Tutte le violazioni dell’Azerbaigian contro il popolo dell’Artsakh sono effettuate nell’ambito della sua politica statale di discriminazione razziale (Armenofobia) e sono profondamente dirette contro il loro diritto all’autodeterminazione e il fatto della sua realizzazione, volto a risolvere definitivamente il conflitto a loro vantaggio attraverso la pulizia etnica basata sulla logica del “niente popolo, niente diritti”.

La sistematica e coerente politica di odio etnico perseguita dall’Azerbaigian, che si è manifestata sia durante l’aggressione contro il popolo dell’Artsakh nel 2020 sia dopo l’istituzione del regime di cessate il fuoco, dimostra indiscutibilmente che qualsiasi status di Artsakh all’interno dell’Azerbaigian equivale alla pulizia etnica di Artsakh e il genocidio degli armeni dell’Artsakh. Pertanto, nel contesto del conflitto dell’Artsakh, il diritto all’autodeterminazione equivale al diritto delle persone a vivere nella propria patria.

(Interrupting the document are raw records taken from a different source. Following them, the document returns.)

(** A C [int] status: 0, the literal 1, or an error code. *)
Inductive Status := Rc0 | Rc1 | RcErr (e : HifError).

Inductive HifPackageInfo :=
| HIF_PACKAGE_INFO_UNKNOWN | HIF_PACKAGE_INFO_UPDATE
| HIF_PACKAGE_INFO_INSTALL | HIF_PACKAGE_INFO_REMOVE
| HIF_PACKAGE_INFO_OBSOLETE | HIF_PACKAGE_INFO_REINSTALL
| HIF_PACKAGE_INFO_DOWNGRADE.

Inductive HifStateAction :=
| HIF_STATE_ACTION_UNKNOWN | HIF_STATE_ACTION_REMOVE
| HIF_STATE_ACTION_UPDATE | HIF_STATE_ACTION_INSTALL
| HIF_STATE_ACTION_CLEANUP | HIF_STATE_ACTION_OBSOLETE
| HIF_STATE_ACTION_REINSTALL | HIF_STATE_ACTION_DOWNGRADE.

Definition action_eqb (a b : HifStateAction) : bool :=
  match a, b with
  | HIF_STATE_ACTION_UNKNOWN, HIF_STATE_ACTION_UNKNOWN
  | HIF_STATE_ACTION_REMOVE, HIF_STATE_ACTION_REMOVE
  | HIF_STATE_ACTION_UPDATE, HIF_STATE_ACTION_UPDATE
  | HIF_STATE_ACTION_INSTALL, HIF_STATE_ACTION_INSTALL
  | HIF_STATE_ACTION_CLEANUP, HIF_STATE_ACTION_CLEANUP
  | HIF_STATE_ACTION_OBSOLETE, HIF_STATE_ACTION_OBSOLETE
  | HIF_STATE_ACTION_REINSTALL, HIF_STATE_ACTION_REINSTALL
  | HIF_STATE_ACTION_DOWNGRADE, HIF_STATE_ACTION_DOWNGRADE => true
  | _, _ => false
  end.

(** A [HifPackage]: the solvable id and the part of [HifPackagePrivate]
    the modelled code reads and writes. *)
Record HifPackage := mkPackage {
  pkg_id : Id;
  pkg_info : HifPackageInfo;
  pkg_action : HifStateAction
}.

Definition hif_package_new (id : Id) : HifPackage :=
  mkPackage id HIF_PACKAGE_INFO_UNKNOWN HIF_STATE_ACTION_UNKNOWN.

Definition hif_package_get_id (pkg : HifPackage) : Id := pkg_id pkg.

Definition hif_package_get_action (pkg : HifPackage) : HifStateAction :=
  pkg_action pkg.

Definition hif_package_set_action (pkg : HifPackage) (a : HifStateAction)
  : HifPackage :=
  mkPackage (pkg_id pkg) (pkg_info pkg) a.

Definition hif_package_get_name (pool : Pool) (pkg : HifPackage) : string :=
  pool_id2str pool (s_name (pool_id2solvable pool (pkg_id pkg))).

End Package.
(** The account calls [token] with 5 wei; the call reverts. *)
Definition traceWithValue : BundlerCollectorReturn :=
  {| callsFromEntryPoint :=
       [accountLevel [] [(account, 100)]
          [enter "CALL" token account "0x12345678" (Some (BNstring "0x5"));
           leave "REVERT" "0x";
           leave "RETURN" "0x"]];
     keccak := [] |}.

(** The account deposits to the entry point and nothing else is recorded:
    no call carries a value. *)
Definition traceDepositOnly : BundlerCollectorReturn :=
  {| callsFromEntryPoint :=
       [accountLevel [] [(account, 100)]
          [enter "CALL" entryPoint account "depositTo" None;
           leave "RETURN" "0x"]];
     keccak := [] |}.

(** What the account hashed to reach its balance in [token]: its padded
    address followed by the index of the mapping. With the stand-in hash
    the slot is [0xaa130]. *)
Definition balancePreimage : string :=
  "0x00000000000000000000000000000000000000000000000000000000000000a1"
    +:+ "0000000000000000000000000000000000000000000000000000000000000001".

Definition balanceSlot : string := "0xaa130".

Definition readsOfAccount : JSObject string := [(balanceSlot, "0x01")].
Definition readsOfPaymaster : JSObject string := [(balanceSlot, "0x02")].

(** The account reads its balance in [token]. *)
Definition traceBalance : BundlerCollectorReturn :=
  {| callsFromEntryPoint :=
       [accountLevel [(token, {| reads := readsOfAccount; writes := [] |})]
          [(account, 100); (token, 200)] [leave "RETURN" "0x"]];
     keccak := [balancePreimage] |}.

(** The account and the paymaster both read the account's balance in
    [token]; the two levels record different values for it. *)
Definition traceTwoLevels : BundlerCollectorReturn :=
  {| callsFromEntryPoint :=
       [accountLevel [(token, {| reads := readsOfAccount; writes := [] |})]
          [(account, 100); (token, 200)] [leave "RETURN" "0x"];
        paymasterLevel [(token, {| reads := readsOfPaymaster; writes := [] |})]
          [(paymaster, 300); (token, 200)] [leave "RETURN" "0x"]];
     keccak := [balancePreimage] |}.

Definition withPaymaster : ValidationResult :=
  {| factoryInfo := None; senderInfo := Some (info account 0 0);
     paymasterInfo := Some (info paymaster 0 0) |}.

Definition accountSlots : gmap string (list string) :=
  {[ account := [balanceSlot] ]}.

(** The account calls [balanceOf] of the entry point. *)
Definition traceIntoEntryPoint : BundlerCollectorReturn :=
  {| callsFromEntryPoint :=
       [accountLevel [] [(account, 100)]
          [enter "STATICCALL" entryPoint account "0x70a08231" None;
           leave "RETURN" "0x00";
           leave "RETURN" "0x"]];
     keccak := [] |}.
(** * tour_chatbot: the AI orchestration core of [app1.py]

    A shallow embedding of the structured itinerary generator
    ([generate_student_itinerary]) and of the chat page
    ([render_chat_page]) of [src/app1.py], with the library calls they
    rely on ([json.loads], [st.write_stream], the Gemini client) modelled
    next to them, followed by the properties checked against the
    specification. *)

From Stdlib Require Import String Ascii List ZArith Lia Bool PeanoNat DecimalString.
Import ListNotations.
Open Scope string_scope.
Open Scope nat_scope.
Set Warnings "-register-all".

(** ** Python strings

    A Python [str] is modelled as a Rocq [string] holding its UTF-8
    bytes.  Positions reported by the JSON decoder count characters, so
    continuation bytes are not counted. *)
Module PyStr.

Definition dquote : ascii := ascii_of_nat 34.
Definition newline : ascii := ascii_of_nat 10.

(** [str(n)] for a non-negative [int]. *)
Definition str_of_nat (n : nat) : string := NilZero.string_of_uint (Nat.to_uint n).

(** [str(z)] for an [int]. *)
Definition str_of_Z (z : Z) : string := NilZero.string_of_int (Z.to_int z).

(** Truth value of a [str]: the empty string is falsy. *)
Definition truthy (s : string) : bool :=
  match s with EmptyString => false | String _ _ => true end.

Definition is_continuation (c : ascii) : bool :=
  (128 <=? nat_of_ascii c) && (nat_of_ascii c <? 192).

(** Index of the character after [c], when [c] sits at index [idx]. *)
Definition advance (c : ascii) (idx : nat) : nat :=
  if is_continuation c then idx else S idx.

Fixpoint drop (n : nat) (s : string) : string :=
  match n, s with
  | S n', String _ rest => drop n' rest
  | _, _ => s
  end.

(** UTF-8 bytes of [chr(n)]; a lone surrogate keeps its three-byte form. *)
Definition chr (n : N) : string :=
  let b (k : N) := ascii_of_N k in
  (if n <? 128 then String (b n) ""
   else if n <? 2048 then
     String (b (192 + n / 64)) (String (b (128 + n mod 64)) "")
   else if n <? 65536 then
     String (b (224 + n / 4096))
       (String (b (128 + (n / 64) mod 64)) (String (b (128 + n mod 64)) ""))
   else
     String (b (240 + n / 262144))
       (String (b (128 + (n / 4096) mod 64))
         (String (b (128 + (n / 64) mod 64)) (String (b (128 + n mod 64)) ""))))%N.

End PyStr.

(** ** [json.loads]

    The decoder of Python's standard [json] module, after
    [json/decoder.py] and [json/scanner.py] (CPython 3.11, default
    decoder: strict, no hooks).  A [float] is kept as the literal it was
    read from: [PyFloat lit] stands for [float(lit)], binary rounding is
    not modelled.  Interpreter resource limits (recursion depth, the
    digit limit of [int]) are not modelled either. *)
Module Json.
Import PyStr.

Inductive pyvalue : Type :=
| PyNone
| PyBool (b : bool)
| PyInt (z : Z)
| PyFloat (literal : string)
| PyStr (s : string)
| PyList (items : list pyvalue)
| PyDict (pairs : list (string * pyvalue)).

(** [d[k] = v] on a dict kept in insertion order. *)
Fixpoint dict_set (d : list (string * pyvalue)) (k : string) (v : pyvalue)
  : list (string * pyvalue) :=
  match d with
  | [] => [(k, v)]
  | (k', v') :: d' =>
      if String.eqb k' k then (k', v) :: d' else (k', v') :: dict_set d' k v
  end.

(** [dict(pairs)]: a later pair with the same key overwrites the value. *)
Definition dict (pairs : list (string * pyvalue)) : list (string * pyvalue) :=
  fold_left (fun d kv => dict_set d (fst kv) (snd kv)) pairs [].

(** [d.get(k)]. *)
Fixpoint dict_get (d : list (string * pyvalue)) (k : string) : option pyvalue :=
  match d with
  | [] => None
  | (k', v) :: d' => if String.eqb k' k then Some v else dict_get d' k
  end.

Inductive scan_error : Type :=
| StopIteration (idx : nat)
| JSONDecodeError (msg : string) (pos : nat)
| OutOfFuel.

(** A scanner returns the value, the text left and its index, or raises. *)
Definition scan (A : Type) : Type := (A * (string * nat)) + scan_error.

Definition is_ws (c : ascii) : bool :=
  ((c =? " ") || (c =? "009") || (c =? "010") || (c =? "013"))%char.

(** [WHITESPACE.match(s, idx).end()]. *)
Fixpoint skip_ws (s : string) (idx : nat) : string * nat :=
  match s with
  | String c rest => if is_ws c then skip_ws rest (S idx) else (s, idx)
  | EmptyString => (s, idx)
  end.

Definition is_digit (c : ascii) : bool :=
  (48 <=? nat_of_ascii c) && (nat_of_ascii c <=? 57).

Fixpoint take_digits (s : string) : string * string :=
  match s with
  | String c rest =>
      if is_digit c
      then let '(ds, r) := take_digits rest in (String c ds, r)
      else (EmptyString, s)
  | EmptyString => (EmptyString, s)
  end.

(** Group 1 of [NUMBER_RE]: an optional minus sign, then a single zero
    or a digit from 1 to 9 followed by any digits. *)
Definition match_integer (s : string) : option (string * string) :=
  let '(sign, body) :=
    match s with
    | String c rest => if (c =? "-")%char then ("-", rest) else ("", s)
    | EmptyString => ("", s)
    end in
  match body with
  | String c rest =>
      if (c =? "0")%char then Some (sign ++ "0", rest)
      else if is_digit c
      then let '(ds, r) := take_digits body in Some (sign ++ ds, r)
      else None
  | EmptyString => None
  end.

(** Group 2 of [NUMBER_RE]: optionally, a dot and at least one digit. *)
Definition match_frac (s : string) : string * string :=
  match s with
  | String c rest =>
      if (c =? ".")%char then
        match take_digits rest with
        | (EmptyString, _) => ("", s)
        | (ds, r) => (String c ds, r)
        end
      else ("", s)
  | EmptyString => ("", s)
  end.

Il diritto fondamentale all’autodeterminazione del popolo dell’Artsakh, così come le invasioni e le minacce dell’Azerbaijan contro la sua esistenza fisica sulla base della discriminazione razziale sono motivi più che sufficienti per la protezione del popolo dell’Artsakh da parte della comunità internazionale, come nonché il riconoscimento internazionale della Repubblica dell’Artsakh basato sul principio del “riconoscimento correttivo”.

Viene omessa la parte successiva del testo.